Black activists compare anti-trans bathroom ban to Jim Crow-era segregation laws at Texas Capitol
Black activists have gathered outside the Texas State Capitol to protest anti-trans legislation (Equality Texas)
Black activists have gathered outside the Texas State Capitol to protest anti-trans legislation (Equality Texas)
Black activists have drawn parallels with racist, Jim Crow-era segregation laws as they opposed an anti-trans bathroom bill in the state of Texas.
On Wednesday (30 July) Antonio Ingram II, a Senior Counsel at the NAACP Legal Defense and Educational Fund, spoke from a podium outside the State Capitol to oppose a bathroom ban that would block trans people from using facilities in line with their gender identity.
The podium bore the sign “Separate is NOT equal,” referencing the US doctrine that enabled racial segregation decades ago. Behind Ingram activists held signs reading, “It wasn’t about fountains, it isn’t about bathrooms,” also referencing Jim Crow-era segregation laws.
Between 1890 and 1915, the South established a new regime of oppressive racial apartheid laws known as Jim Crow. In parallel to this, there was an anti-immigration movement backed by both Populists and Republican “progressives.” Harvard President Lawrence Lowell stated the core belief of these movements: that “Indians, Negroes, Chinese, Jews and Americans cannot all be free in the same society.”
“As a Black American whose family originally hails from Texas, I personally know how state-sanctioned discrimination has harmed communities in Texas,” Ingram said, as reported by local media. “Segregation never increased safety. Segregation only served to isolate, erase, and endanger.

“Whether it was Jim Crow signs baring my ancestors here in Texas from water fountains and restrooms, or modern legislation policing where trans people can access basic resources, such as using the restroom, the intention is the same: to control and discriminate through exclusion.”
As well as Ingram, Verniss McFarland III of the Mahogany Project, which provides support services to trans and non-binary people in Houston, Texas, also spoke. “Not long ago, bathrooms were marked white and colored. Today, lawmakers are considering legislation that would prohibit transgender persons form using cisgendered bathrooms. Tell me how this is any different?,” McFarland said.
“This is not about safety or privacy. It’s about telling transgender people where they are in the hierarchy.”

The activists are opposing House Bill 32 aka the Texas Women’s Privacy Act. This proposes that all bathrooms, changing rooms and domestic violence refuges should be designated by biological sex. This would apply to public schools, government buildings and correctional facilities. The bill says biological sex is determined by external sex organs and chromosomes.
Any facilities that would fail to act in line with the proposed law would face fines and lawsuits, including by individual citizens who feel “affected” by a “violation” of the law. The bill also includes unsettling provisions inhibiting the state court’s to pronounce anything carried out under the act as “unconstitutional” or stop anyone from enforcing the law.

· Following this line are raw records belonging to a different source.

Lemma caller_inv j s id c f (b : bool) :
  w_calls s !! id = Some c → (∀ c, cs_job (f c) = cs_job c) →
  w_ran s !! id = None ∨ id ∈ w_order s →
  life (cs_stage (f c)) (cs_abandoned (f c)) (cs_reply (f c)) (position_of s id) (w_ran s !! id)
    (b || bool_decide (id ∈ w_order s)) →
  worker_inv j s → worker_inv j (place_if b id (on_call id f s)).
Proof.
  intros Hc Hf Hran Hlife [Hl Hq Hh Ho Hop Ha Hj].
  assert (∀ id', id' ∈ w_order (place_if b id (on_call id f s)) ↔ b = true ∧ id' = id ∨ id' ∈ w_order s) as Helem.
  { intros id'. destruct b; [|simpl; naive_solver]. etrans; [apply (placed_elem id id' (on_call id f s))|]. simpl. naive_solver. }
  assert (∀ id', job_of (place_if b id (on_call id f s)) id' = job_of s id') as Hjobs
    by (intros id'; destruct b; by apply job_of_alter).
  assert (w_ran (place_if b id (on_call id f s)) = w_ran s ∧ w_state (place_if b id (on_call id f s)) = w_state s
    ∧ w_queue (place_if b id (on_call id f s)) = w_queue s ∧ w_jobs (place_if b id (on_call id f s)) = w_jobs s)
    as (Hran' & Hst & Hqu & Hjb) by by destruct b.
  assert (replay (job_of s) (w_ran s) j (w_order (place_if b id (on_call id f s))) = replay (job_of s) (w_ran s) j (w_order s)
    ∧ (replay_answers (job_of s) (w_ran s) j (w_order s)
       → replay_answers (job_of s) (w_ran s) j (w_order (place_if b id (on_call id f s))))) as [Hrep Hans]
    by (destruct b; [by apply (placed_idle j (job_of s) (w_ran s) id (on_call id f s))|done]).
  destruct (replay_ext (job_of s) (job_of (place_if b id (on_call id f s))) (w_ran s) (w_ran s) j
    (w_order (place_if b id (on_call id f s)))) as [Hrep' Hans']; [by intros id' _; rewrite Hjobs|].
  split.
  - apply (lives_other s _ id f); [by destruct b| |intros c' [= ->]%(eq_trans (eq_sym Hc)) _|congruence|done].
    + intros id' Hne. rewrite Hran', Helem. unfold position_of, in_queue. rewrite Hst, Hqu. naive_solver.
    + assert (bool_decide (id ∈ w_order (place_if b id (on_call id f s))) = b || bool_decide (id ∈ w_order s)) as Hbit.
      { destruct b; simpl orb; [apply bool_decide_eq_true_2, Helem; by left|apply bool_decide_ext; by rewrite Helem; naive_solver]. }
      unfold lives. rewrite Hbit, Hran'. unfold position_of, in_queue in *. by rewrite Hst, Hqu.
  - by rewrite Hqu.
  - by rewrite Hst, Hqu.
  - destruct b; [by apply placed_NoDup|done].
  - rewrite Hst, Hran'. intros id1 pre post Hw. destruct b; [|by apply Hop].
    apply (placed_operating (w_ran s) id id1 pre post (on_call id f s)); [done|]. intros; by eapply Hop.
  - rewrite Hran'. by apply Hans', Hans.
  - rewrite Hst, Hran', Hjb, <-Hrep', Hrep. done.
Qed.

(** Steps that neither run an operation nor place a call. *)
Lemma replay_same j s s' :
  w_order s' = w_order s → w_ran s' = w_ran s → (∀ id, id ∈ w_order s → job_of s' id = job_of s id) →
  worker_inv j s →
  replay_answers (job_of s') (w_ran s') j (w_order s')
  ∧ replay (job_of s') (w_ran s') j (w_order s') = replay (job_of s) (w_ran s) j (w_order s).
Proof.
  intros -> -> Hjobs Hs.
  destruct (replay_ext (job_of s) (job_of s') (w_ran s) (w_ran s) j (w_order s)) as [-> Ha];
    [by intros id Hid; rewrite Hjobs|]. split; [apply Ha, Hs|done].
Qed.

Lemma call_starts_inv j s id job :
  w_calls s !! id = None → worker_inv j s →
  worker_inv j (mkWorker (w_jobs s) (w_queue s) (w_state s)
    (<[id := mkCall job Submitting false ReplyPending]> (w_calls s)) (w_order s) (w_ran s)).
Proof.
  intros Hnone Hs. set (s' := mkWorker _ _ _ _ _ _).
  pose proof (wi_lives _ _ Hs id) as Hid. rewrite Hnone in Hid. destruct Hid as (Hpos & Hran & Hnot).
  destruct (replay_same j s s') as [Ha Hr]; [done..| |exact Hs|].
  { intros id' Hid'. unfold job_of, s'. simpl. rewrite lookup_insert_ne; [done|]. by intros <-. }
  destruct Hs as [Hl Hq Hh Ho Hop _ Hj]. split; try done; [|by rewrite Hr].
  intros id'. simpl. destruct (decide (id' = id)) as [->|Hne]; [|rewrite lookup_insert_ne by done; apply Hl].
  rewrite lookup_insert_eq. unfold lives. change (position_of s' id) with (position_of s id).
  rewrite Hpos. simpl. rewrite Hran, bool_decide_eq_false_2 by done. constructor.
Qed.

Lemma life_submitting_inv a rep p o b :
  life Submitting a rep p o b → a = false ∧ rep = ReplyPending ∧ p = Elsewhere ∧ o = None ∧ b = false.
Proof.
  inversion 1 as [| |st' p' Hw| |st' r Hw| |st' r Hw| |st' Hw|]; subst; try done; exfalso;
    unfold waiting in Hw; destruct_or?; discriminate.
Qed.

(** The call is not on its way through the worker. *)
Lemma elsewhere_spec s id :
  position_of s id = Elsewhere →
  (id ∉ w_queue s) ∧ (match w_state s with Took id' | InOperation id' | ToReply id' _ => id' ≠ id | _ => True end).
Proof. unfold position_of, in_queue. destruct (w_state s); repeat case_bool_decide; done. Qed.

Lemma call_submits_inv j s id :
  stage_of s id = Some Submitting → w_state s ≠ Dead →
  worker_inv j s → worker_inv j (on_call id (set_stage Awaiting) (with_queue (w_queue s ++ [id]) s)).
Proof.
  intros Hstage Hlive Hs. set (s' := on_call _ _ _).
  unfold stage_of in Hstage. destruct (w_calls s !! id) as [c|] eqn:Hc; [|done]. injection Hstage as Hstage.
  pose proof (wi_lives _ _ Hs id) as Hid. rewrite Hc in Hid. unfold lives in Hid. rewrite Hstage in Hid.
  apply life_submitting_inv in Hid as (Habandoned & Hreply & Hpos & Hran & Hplace).
  destruct (elsewhere_spec s id) as [Hnq Hbusy]; [done|].
  destruct (replay_same j s s') as [Ha Hr]; [done..| |exact Hs|].
  { intros id' _. by apply (job_of_alter s id (set_stage Awaiting)). }
  destruct Hs as [Hl Hq Hh Ho Hop _ Hj]. split; try done; simpl.
  - apply (lives_other s s' id (set_stage Awaiting)); [done| |intros c' [= ->]%(eq_trans (eq_sym Hc)) _|congruence|done].
    + intros id' Hne. split; [|done]. unfold position_of, in_queue. simpl.
      rewrite (bool_decide_ext (id' ∈ w_queue s ++ [id]) (id' ∈ w_queue s)); [done|].
      rewrite elem_of_app, list_elem_of_singleton. naive_solver.
    + unfold lives. simpl. assert (position_of s' id = Queued) as ->.
      { unfold position_of, in_queue. simpl. rewrite (bool_decide_eq_true_2 (id ∈ w_queue s ++ [id])) by set_solver.
        destruct (w_state s); rewrite ?bool_decide_eq_false_2 by done; done. }
      rewrite Habandoned, Hreply, Hran, Hplace.
      apply life_waiting; by left.
  - apply NoDup_app. split; [done|]. split; [set_solver|]. apply NoDup_singleton.
  - destruct (w_state s); [done|set_solver..|done].
  - intros Hd. etrans; [exact Hr|by apply Hj].
Qed.

(** ** Steps of the worker *)

(** A call whose job the worker has yet to run waits, or has given up. *)
Lemma life_pending_inv st a rep p o b :
  life st a rep p o b → pending p →
  rep = ReplyPending ∧ o = None
  ∧ (waiting st ∧ a = false ∧ b = false ∨ st = Answered (Err deadline) ∧ a = true ∧ b = true).
Proof. intros Hlife Hp. destruct Hlife; try (exfalso; destruct Hp as [|[|]]; discriminate); tauto. Qed.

Gender neutral bathrooms are also disallowed under the proposed law. A similar piece of legislation – Senate Bill 7 – is currently making its way through the Texas State Senate.
The activists are not the first to draw parallels between anti-trans attitudes today and racist attitudes from the past. In May, one activist went viral for challenging Texas legislators over the passing of a bill that legally denies trans people exist.
“Do y’all ever get tired of being on the wrong side of history?”
In a viral clip, Nick Mollberg said, “If we were sitting here 50 years ago, 60 years ago, instead of talking about trans women going into bathrooms, you’d be talking about Black women going into white bathrooms. Do y’all ever get tired of being on the wrong side of history?” Mollberg also said, “I’m just going to call this bill what it is, it’s bigotry.
Texas has broken records for the number of anti-trans bills state politicians proposed since the 2025 legislative session began. More than 120 have already been filed with Trans Legislation Tracker currently monitoring 130 proposed new laws in the Lone Star State.
The TLT is currently charting the progress of 965 bills across 49 states. Of those, 121 have passed, 198 are currently active and 646 have been defeated. While that last figure is encouraging, the ferociousness with which Republicans and conservatives have attacked trans rights is demonstrative of a movement that shows little signs of slowing down.